Accepted demonstration abstracts will be published together with posters and doctoral symposium abstracts, and are made available digitally to conference attendees. We also extend invitations to authors of accepted UIST papers to present their work at the demo reception.
A demo submission should follow the SIGCHI proceedings format (not extended abstracts, use the Word Template or Latex Template), and should be no more than two pages in length, not including references. Note that demo submissions, unlike paper submissions, are not anonymous.
All papers should be submitted electronically to: New Precision Conference. References do not count towards the page length.
The selection process for UIST demos is curated, that is, selected by an esteemed committee, but not sent out to external reviewers. The curated demo content will be selected from demonstration submissions, accepted papers, as well as projects invited by the demo chairs. Authors will not receive formal feedback on their submission other than the selection decision.
The demo submission should include a (mock-up) photo of the demonstration showing the envisioned setup (demo hardware components, tables, chairs, lights and other equipment), as well as the demonstrators alongside conference attendees interacting with the demo. Please label and annotate all parts of the image(s) so that organizers get a good understanding of your setup. This will also allow the organizers to better consider your requirements when organizing the demonstration space at the conference. Submitting an accompanying video is optional, but highly encouraged. Any submitted video should be no longer than three minutes and at most 50MB in size.
UIST demos are non-archival and UIST allows resubmission of demos previously shown at other venues. Authors should state previous demo venues in the appropriate box in the upload form and point out differences to previous demos. See the video guide and the general submission information for more details about preparing your submission. Both the demo abstract and the optional digital video should be submitted electronically to Precision Conference.
Video previews (only required for accepted papers) are 30-second clips that describe and showcase a publication before, during, and after the conference. Video previews are mandatory accompanying material for Papers, and optional for Posters and Demos. See the video previews page for details. Video previews are 30-second clips that describe and showcase a publication before, during, and after the conference. They often attract substantial media attention. Video previews will be released no sooner than two weeks before the start of the conference. The deadline for video previews is August 23, 2019.
Questions? Contact: firstname.lastname@example.org
The UIST Doctoral Symposium is a forum in which Ph.D. students can meet and discuss their work with each other and a panel of experienced UIST researchers in an informal and interactive setting. We welcome applications from current Ph.D. students studying within the full range of disciplines and approaches that contribute to the UIST community. We will give preference to applicants beyond the proposal stage and well into their dissertation research.

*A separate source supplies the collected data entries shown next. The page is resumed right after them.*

(* ===== verification/PluginLaws.v ===== *)
(** Theorems about the plugins of [Plugins]: what the pipeline needs of a reducer,
    what the counting plugins compute, and what becomes of their counts when a
    file is cut into chunks. *)

From S2P Require Import Prelude GoStrings Json Codec Types Worker MapReduce Coordinator Uploader.
From S2P Require Import Plugins.
From Stdlib Require Import Ascii.
From stdpp Require Import options.

#[local] Arguments String.append !_ _ / : simpl nomatch.

Module PluginLaws.
Import GoStrings Types Plugins.

(** ** Reducers *)

Definition sum_reducers : list (string → list string → string) :=
  [bigram_Reduce; charfreq_Reduce; topwords_Reduce; sentiment_Reduce; linestats_Reduce;
   urlextract_Reduce; emailextract_Reduce].
Definition length_reducers : list (string → list string → string) :=
  [wc_Reduce; early_exit_Reduce; Worker.defaultReduce].
Definition sorting_reducers `{SortSlice} : list (string → list string → string) :=
  [indexer_Reduce; nocrash_Reduce; mtiming_Reduce].

Lemma sum_step_range total v : min_i64 <= total <= max_i64 → min_i64 <= sum_step total v <= max_i64.
Proof.
  unfold sum_step. destruct (Atoi v); [|done]. intros _. pose proof (i64_range (total + z)).
  unfold min_i64, max_i64. lia.
Qed.
Lemma sum_range acc vs :
  min_i64 <= acc <= max_i64 → min_i64 <= foldl sum_step acc vs <= max_i64.
Proof. revert acc. induction vs as [|v vs IH]; intros acc Ha; [done|]. apply IH. by apply sum_step_range. Qed.
(* ===== verification/Lifecycle.v ===== *)
(** The life of the durable buffer and of the coordinator that owns it: the monitor
    goroutine from recovery to its last cleanup ([monitor] and [Close] of
    [durable_buffer.go]), the order in which [Close] of [coordinator.go] shuts its
    parts down, and what a restart does to handle ids. *)

From S2P Require Import Prelude GoStrings Ring Json Codec Types Durable WritePath Registry Recovery.
From S2P Require Import Worker Master Jobs Coordinator Upload.
From Stdlib Require Import Ascii.
From stdpp Require Import options.

Module Lifecycle.
Import Codec Types Durable.

(** ** The monitor *)

Inductive event := CleanupTick | DeletionTick | Shutdown.

Section monitor.
Context `{MapOrder} `{SortSlice}.

(** One turn of the loop of [monitor], which goes on unless it was the shutdown. *)
Definition monitor_turn (spin : nat) (fl : Faults) (clock : nat → Z) (now : Z) (e : event)
    (d : DurableBuffer) : outcome (DurableBuffer * bool) :=
  match e with
  | CleanupTick => d ← cleanup spin fl clock now d; Ret (d, true)
  | DeletionTick => Ret (performLogDeletion fl now d, true)
  | Shutdown => d ← cleanup spin fl clock now d; Ret (d, false)
  end.

(** The loop on its own, for the events given with their times; it has not ended
    when they are used up. *)
Fixpoint monitor_loop (spin : nat) (fl : Faults) (events : list ((nat → Z) * Z * event))
    (d : DurableBuffer) : outcome DurableBuffer :=
  match events with
  | [] => OutOfFuel
  | (clock, now, e) :: events =>
      r ← monitor_turn spin fl clock now e d;
      match r with
      | (d, true) => monitor_loop spin fl events d
      | (d, false) => Ret d
      end
  end.
Definition monitor (spin : nat) (fl : Faults) (events : list ((nat → Z) * Z * event))
    (d : DurableBuffer) : outcome DurableBuffer :=
  d ← recover spin fl d; monitor_loop spin fl events d.

(** [DurableBuffer.Close], from the moment the monitor waits for its next event:
    the first call ends the monitor. *)
Definition Close (spin : nat) (fl : Faults) (clock : nat → Z) (now : Z) (closed : bool)
    (d : DurableBuffer) : outcome DurableBuffer :=
  if closed then Ret d else monitor_loop spin fl [(clock, now, Shutdown)] d.
(** The order of the actions, and that none of them comes twice. *)
Lemma left_of_facts r todo :
  left_of r todo →
  (AwaitListener ∉ todo → CloseListener ∉ todo) ∧
  (r ≠ Coordinator → AwaitGroup ∉ todo → AwaitListener ∉ todo) ∧
  (r = Coordinator → CloseListener ∉ todo → AwaitGroup ∉ todo ∧ FinalUpload ∉ todo) ∧
  match todo with a :: rest => a ∉ rest | [] => True end.
Proof.
  intros (order & pre & Ho & E).
  destruct r; cbn [close_script] in E; pick_orders; script_cases pre E;
    (split_and!; intros; first [done | set_solver]).
Qed.
Lemma close_ok_frame r todo s s' :
  close_ok r todo s → closed (lst s') = closed (lst s) →
  (AwaitListener ∉ todo → loops (net s') = loops (net s) ∧ handlers (net s') = handlers (net s)) →
  (r ≠ Coordinator → AwaitGroup ∉ todo → wg s' = wg s) → close_ok r todo s'.
Proof.
  intros [Hl Hc Hd Hg] Ec En Eg. split; [done|by rewrite Ec| |].
  - intros Ha. destruct (En Ha) as [-> ->]. auto.
  - intros Hr Ha. rewrite (Eg Hr Ha). auto.
Qed.

(** While the wait group counts something, [Close] of a worker or a master has not
    passed its wait. *)
Lemma close_ok_busy r todo s :
  close_ok r todo s → 0 < wg s → r ≠ Coordinator → AwaitGroup ∉ todo → False.
Proof. intros [_ _ _ Hg] Hw Hr Ha. rewrite (Hg Hr Ha) in Hw. lia. Qed.

Lemma network_step s s' : network s s' → ∃ e, step s e s' ∧ e ≠ Listened.
Proof.
  inversion_clear 1.
  - exists Other. split; [by apply step_accept|done].
  - exists (FailedAccept l). split; [by apply step_accept_error|done].
  - exists Other. split; [by apply step_accept_closed|done].
  - exists Other. split; [by apply step_handler_done|done].
Qed.

Lemma reach_other address k s e s' :
  reachable address true k s → step s e s' → e ≠ Listened → reachable address true k s'.
Proof. intros Hr Hs He. pose proof (reach_step _ _ _ _ _ _ Hr Hs) as H. by destruct e. Qed.

Lemma reach_errors address k r n :
  reachable address true k (r, n) → reachable address true k ((Errors r).2, n).
Proof. intros Hr. eapply reach_other; [exact Hr|constructor|done]. Qed.

Lemma network_closed s s' : network s s' → closed s'.1 = closed s.1.
Proof.
  inversion_clear 1; try done; unfold accept_turn.
  - rewrite orb_false_r. destruct (closed r) eqn:Hc; [done|]. cbn [fst].
    by destruct (reportErr_fields (Some err) r) as (_ & _ & ->).
  - by rewrite orb_true_r.
Qed.

(** Nothing happens on a listener without loops and connections. *)
Lemma network_quiet s s' : network s s' → loops s.2 = ∅ → handlers s.2 = 0%nat → False.
Proof. inversion_clear 1; cbn; intros El Eh; [set_solver..|lia]. Qed.

Lemma Close_closed fails r n : closed (Listener.Close fails r n).1 = true.
Proof.
  unfold Listener.Close. destruct (closed r) eqn:E; [done|].
  destruct (listener (set_closed r)); [|done]. cbn [fst].
  by destruct (reportErr_fields fails (set_closed r)) as (_ & _ & ->).
Qed.
Lemma Close_runs fails r n :
  loops (Listener.Close fails r n).2 = loops n ∧ handlers (Listener.Close fails r n).2 = handlers n.
Proof. unfold Listener.Close. by repeat case_match. Qed.
Lemma receive_closed r : closed (receive r).2 = closed r.
Proof. unfold receive. by repeat case_match. Qed.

Each applicant should provide a short written paper (no more than four pages (including references) in the official SIGCHI conference publication format (use the Word Template or Latex Template), as described in the author's guide). Note that doctoral symposium submission, unlike paper submission, is not anonymous; doctoral symposium submissions should be single-authored, where the student applying is the sole author. This paper should describe ongoing work and might summarize your full dissertation work, or highlight a particular part in depth.
The Doctoral Symposium committee will select approximately eight students to participate. Participants will be selected based on their anticipated contributions to the breadth and depth of the intellectual discussions of the symposium.
Each student will be expected to give a short presentation of their work, which will be followed by extensive discussion with the panel and the other student participants. The symposium will be held at the UIST conference venue from 9 a.m. until 6 p.m. on Sunday, October 20th, 2019 (and will begin with a welcome dinner the evening of Saturday, October 19th, at 6:30 pm). In addition, each student is encouraged to present a poster describing his or her work to the full conference; posters will be on display for two days during the conference.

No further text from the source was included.